Re: Modify primary key for partitioning
>(I'm not sure the PK is used if ID_MSG is the first column in the index)
I tried the opposite order, it uses the index for the received_date but (as expected) not for ID_MSG (when received_date is not in the and I got some UPDATE on this column which took ages. So I decided to let the index like that (`ID_MSG`,`RECEIVED_DATE`)
>`ID` UNSIGNED INT NOT NULL is more appropriate, as it would help reduce length of secondary keys
Actually this column is made up of characters and integers.
>How much RAM do you have on the server? assuming at least 8GB or more.
I currently use 2GB for the server (dedicated for the database), and around 1GB for the database.
It's not much I don't think the RAM is currently a problem. The main problem are (I believe) the indexes. Some tables have up to 24 indexes ! and some others don't have any. But this is another problem. If needed in the near future, I can easily get more RAM from the system engineers.
>Would you do this, for two reasons:
SELECT COUNT(*), AVG(LENGTH(XMLCERTIFICATE)), AVG(LENGTH(XMLPOSTIT))
It took around 4500s to complete (on the non-partitioned table, MySQL5.0).
The result is :
COUNT(*) : 231357
AVG(LENGTH(XMLCERTIFICATE)) : 320578
AVG(LENGTH(XMLPOSTIT)) : 2511
It took 2500s to complete on the partition table (compressed) with MariaDB 5.5.
This amount of time is quite huge, but most of the queries on this table are selective, so I should be able to avoid the full table scan.
>Are your received_date BETWEENs typically on the order of 6 months? Or much less? If much less, then more, shorter, partitions may be better.
Generally speaking, the queries are based on the past 3 months. In my exemple table, I chose 6 months for each partition, but this is for my "test" database. I have to think more about the best partition size depending on the data growth.
>You are using 'COMPRESSED' row format with the table
I don't use compression on the production database. The table's size is currently 80GB. After compressing (key block size of 16ko), the size dicrease to 10GB and the performance seems to be good (I haven't made a thorough benchmark yet). I'm really satisfied of compression so far.
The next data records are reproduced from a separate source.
Lemma runs_discard {A : Type} self id e tr (r : result GarageBackendError A) :
  runs (discard_key self id e) tr r ->
  r = Err e /\ match delete_request self id with
               | Ok rq => exists answer,
                   tr = [Event (Send (gac_client (adapter_client self)) rq) answer]
               | Err _ => tr = []
               end.
Proof.
  unfold discard_key. intros (tr1 & tr2 & r' & -> & Hd & -> & ->)%runs_bind. split; [done|].
  rewrite app_nil_r. apply runs_delete_key in Hd.
  destruct (delete_request self id); [destruct Hd as (answer & -> & _); eauto|by destruct Hd].
Qed.

Lemma runs_delete_keys self ids tr :
  runs (delete_keys self ids) tr (Ok tt) -> Forall2 (key_gone self) ids tr.
Proof.
  revert tr. induction ids as [|id ids IH]; intros tr; simpl.
  - intros [-> _]. constructor.
  - intros [(e & _ & [=])|(tr1 & tr2 & [] & -> & Hd & Hr)]%runs_try.
    unfold delete_and_ignore_missing in Hd.
    apply runs_bind in Hd as (t1 & t2 & r & -> & Hd & -> & Hok).
    eapply deleted_gone in Hd as (ev & -> & Hg); [|done].
    simpl. constructor; auto.
Qed.

(** A client call whose result is decoded JSON, seen through [map_err]. *)
Lemma runs_json_call {T : Type} self (f : bytes -> result JsonError T) m op q b tr v :
  runs (prog_map_err GarageBackendError_from
          (rq ←? pure (request (adapter_client self) m op q b);
           execute_json (adapter_client self) f rq op)) tr (Ok v) ->
  exists ev, tr = [ev] /\ answered self f m op q b v ev.
Proof.
  intros ([v'|] & Hr & [= <-])%runs_map_err.
  apply runs_request with (answered := json_answer f op) in Hr;
    [|intros; apply runs_execute_json].
  destruct Hr as [(e & _ & _ & [=])|(ev & answer & -> & Hx & Ha)].
  exists ev. split; [done|]. by exists answer.
Qed.

Lemma runs_create_key self name tr key :
  runs (prog_map_err GarageBackendError_from
          (create_key (adapter_client self) (CreateKeyRequest_new name None))) tr (Ok key) ->
  exists ev, tr = [ev] /\ created_key self name key ev.
Proof.
  unfold create_key. intros ([v'|] & Hr & [= <-])%runs_map_err.
  apply runs_pure in Hr as [(e & _ & _ & [=])|([] & _ & Hr)].
  eapply runs_json_call, runs_map_err. by exists (Ok key).
Qed.

Lemma runs_change_permissions self op bucket key p tr b :
  runs (change_bucket_key_permissions (adapter_client self) op bucket key p) tr (Ok b) ->
  exists ev, tr = [ev] /\ answered self bucket_from_slice POST op []
    (BucketKeyPermissionChangeRequest bucket key p) b ev.
Proof.
  unfold change_bucket_key_permissions.
  intros [(e & _ & _ & [=])|([] & _ & [(e & _ & _ & [=])|([] & _ & Hr)]%runs_pure)]%runs_pure.
  eapply runs_json_call, runs_map_err. by exists (Ok b).
Qed.

Lemma runs_set_permissions self bucket key p tr b :
  runs (set_bucket_key_permissions (adapter_client self) bucket key (BucketKeyPermissions_from p)) tr
    (Ok b) ->
  granted self bucket key (perm_read p) (perm_write p) tr.
Proof.
  unfold set_bucket_key_permissions.
  intros [(e & _ & [=])|(tr1 & tr2 & b1 & -> & Hd & Hr)]%runs_try.
  apply runs_change_permissions in Hd as (ev & -> & Hd).
  exists b1, ev. split; [exact Hd|]. destruct p as [[] []]; cbn in Hr |- *.
  4: by destruct Hr as [-> _].
  all: apply runs_change_permissions in Hr as (ev' & -> & Ha); by exists b, ev'.
Qed.

(** The body an exchange sent. *)
Definition sent_body (ev : event HttpE) : Body :=
  match ev with Event (Send _ rq) _ => rq_body rq end.

(** The answer an exchange got. *)
Definition sent_answer (ev : event HttpE) : result ReqwestError Response :=
  match ev with
  | Event e x =>
      match e in HttpE X return X -> result ReqwestError Response with Send _ _ => fun y => y end x
  end.

Lemma exchange_body self m op q b answer ev : exchange self m op q b answer ev -> sent_body ev = b.
Proof. by intros (rq & (_ & _ & _ & ?) & ->). Qed.

Lemma delete_request_body self id rq : delete_request self id = Ok rq -> rq_body rq = NoBody.
Proof. by intros (? & _ & (_ & _ & _ & ?)%request_Ok)%result_bind_Ok. Qed.

Lemma delete_key_body self id tr r :
  runs (delete_key (adapter_client self) id) tr r -> Forall (fun ev => sent_body ev = NoBody) tr.
Proof.
  intros Hr%runs_delete_key. destruct (delete_request self id) eqn:E.
  - destruct Hr as (answer & -> & _). constructor; [|done]. simpl. by eapply delete_request_body.
  - by destruct Hr as [-> _].
Qed.

Lemma delete_keys_body self ids tr r :
  runs (delete_keys self ids) tr r -> Forall (fun ev => sent_body ev = NoBody) tr.
Proof.
  revert tr. induction ids as [|id ids IH]; intros tr; simpl; [by intros [-> _]|].
  assert (Hone : forall t x, runs (delete_and_ignore_missing self id) t x ->
                             Forall (fun ev => sent_body ev = NoBody) t).
  { intros t x (t1 & t2 & y & -> & Hd%delete_key_body & -> & _)%runs_bind. by rewrite app_nil_r. }
  intros [(e & Hd & _)|(tr1 & tr2 & [] & -> & Hd & Hr)]%runs_try; [by eapply Hone|].
  apply Forall_app. eauto.
Qed.

(** A JSON call sends its own body, whatever comes back. *)
Lemma json_call_any {T : Type} self (f : bytes -> result JsonError T) m op q b tr r :
  runs (rq ←? pure (request (adapter_client self) m op q b);
        execute_json (adapter_client self) f rq op) tr r ->
  (tr = [] /\ is_ok r = false) \/
  (exists ev answer, tr = [ev] /\ exchange (adapter_client self) m op q b answer ev /\
                     r = json_answer f op answer).
Proof.
  intros Hr. apply runs_request with (answered := json_answer f op) in Hr;
    [|intros; apply runs_execute_json].
  destruct Hr as [(e & _ & -> & ->)|?]; auto.
Qed.

Definition permission_change (b : Body) : Prop :=
  exists bucket key p, b = BucketKeyPermissionChangeRequest bucket key p.

Lemma change_permissions_body self op bucket key p tr r :
  runs (change_bucket_key_permissions (adapter_client self) op bucket key p) tr r ->
  Forall (fun ev => permission_change (sent_body ev)) tr.
Proof.
  unfold change_bucket_key_permissions.
  intros [(e & _ & -> & _)|([] & _ & [(e & _ & -> & _)|([] & _ & Hr)]%runs_pure)]%runs_pure;
    [done|done|].
  apply json_call_any in Hr as [[-> _]|(ev & answer & -> & Hx%exchange_body & _)]; [done|].
  constructor; [|done]. exists bucket, key, p. done.
Qed.

Lemma set_permissions_body self bucket key p tr r :
  runs (set_bucket_key_permissions (adapter_client self) bucket key p) tr r ->
  Forall (fun ev => permission_change (sent_body ev)) tr.
Proof.
  unfold set_bucket_key_permissions.
  intros [(e & Hd%change_permissions_body & _)
         |(tr1 & tr2 & b1 & -> & Hd%change_permissions_body & Hr)]%runs_try; [done|].
  apply Forall_app. split; [done|]. case_match.
  - by destruct Hr as [-> _].
  - by eapply change_permissions_body.
Qed.

Lemma created_key_body self name key ev :
  created_key self name key ev -> exists rq, sent_body ev = CreateKeyBody rq.
Proof. intros (answer & Hx%exchange_body & _). eauto. Qed.

Lemma no_key_created self name key tr :
  Forall (fun ev => sent_body ev = NoBody \/ permission_change (sent_body ev)) tr ->
  forall ev, ev ∈ tr -> ~ created_key self name key ev.
Proof.
  rewrite Forall_forall. intros Hall ev Hin (rq & Hb)%created_key_body.
  destruct (Hall ev Hin) as [?|(? & ? & ? & ?)]; congruence.
Qed.

(** The key an exchange created is determined by the exchange. *)
Lemma created_key_det self name k k' ev :
  created_key self name k ev -> created_key self name k' ev -> k = k'.
Proof.
  intros (a & (rq & _ & ->) & Hk) (a' & (rq' & _ & Heq) & Hk').
  assert (a = a') by exact (f_equal sent_answer Heq).
  congruence.
Qed.

Lemma create_key_failed self name tr e :
  runs (prog_map_err GarageBackendError_from
          (create_key (adapter_client self) (CreateKeyRequest_new name None))) tr (Err e) ->
  forall ev key, ev ∈ tr -> ~ created_key self name key ev.
Proof.
  intros ([|e'] & Hr & [= ->])%runs_map_err. unfold create_key in Hr.
  apply runs_pure in Hr as [(e & _ & -> & _)|([] & _ & Hr)].
  - intros ev key Hin. by apply elem_of_nil in Hin.
  - apply json_call_any in Hr as [[-> _]|(ev & answer & -> & (rq & Hrq & ->) & Ha)];
      intros ev' key; [by intros ?%elem_of_nil|].
    intros ->%list_elem_of_singleton (a & (rq' & _ & Heq) & Hk).
    assert (answer = a) by exact (f_equal sent_answer Heq).
    congruence.
Qed.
>How do you load data into the table? single insert or batch insert e.g. load data infile or insert into values.
Most of the scripts use "load data infile".
Here is the show table status :
*************************** 1. row ***************************
Create_options: row_format=COMPRESSED key_block_size=16 partitioned
In my case partition is useful for:
- I will get many historic data
- Split one big file (currently 80GB but it's gonna grow quickly) into many smaller files. (physically in the server)
- Prevent from a too long backup strategy. Currently a full system copy is done. I'm thinkink of synchronising the data files (database <=> last full backup), and so copy only the files that have been modified since the last backup (1 full + many incrementals betwenn full backup). Most of the time only the most recent partitions will be copied.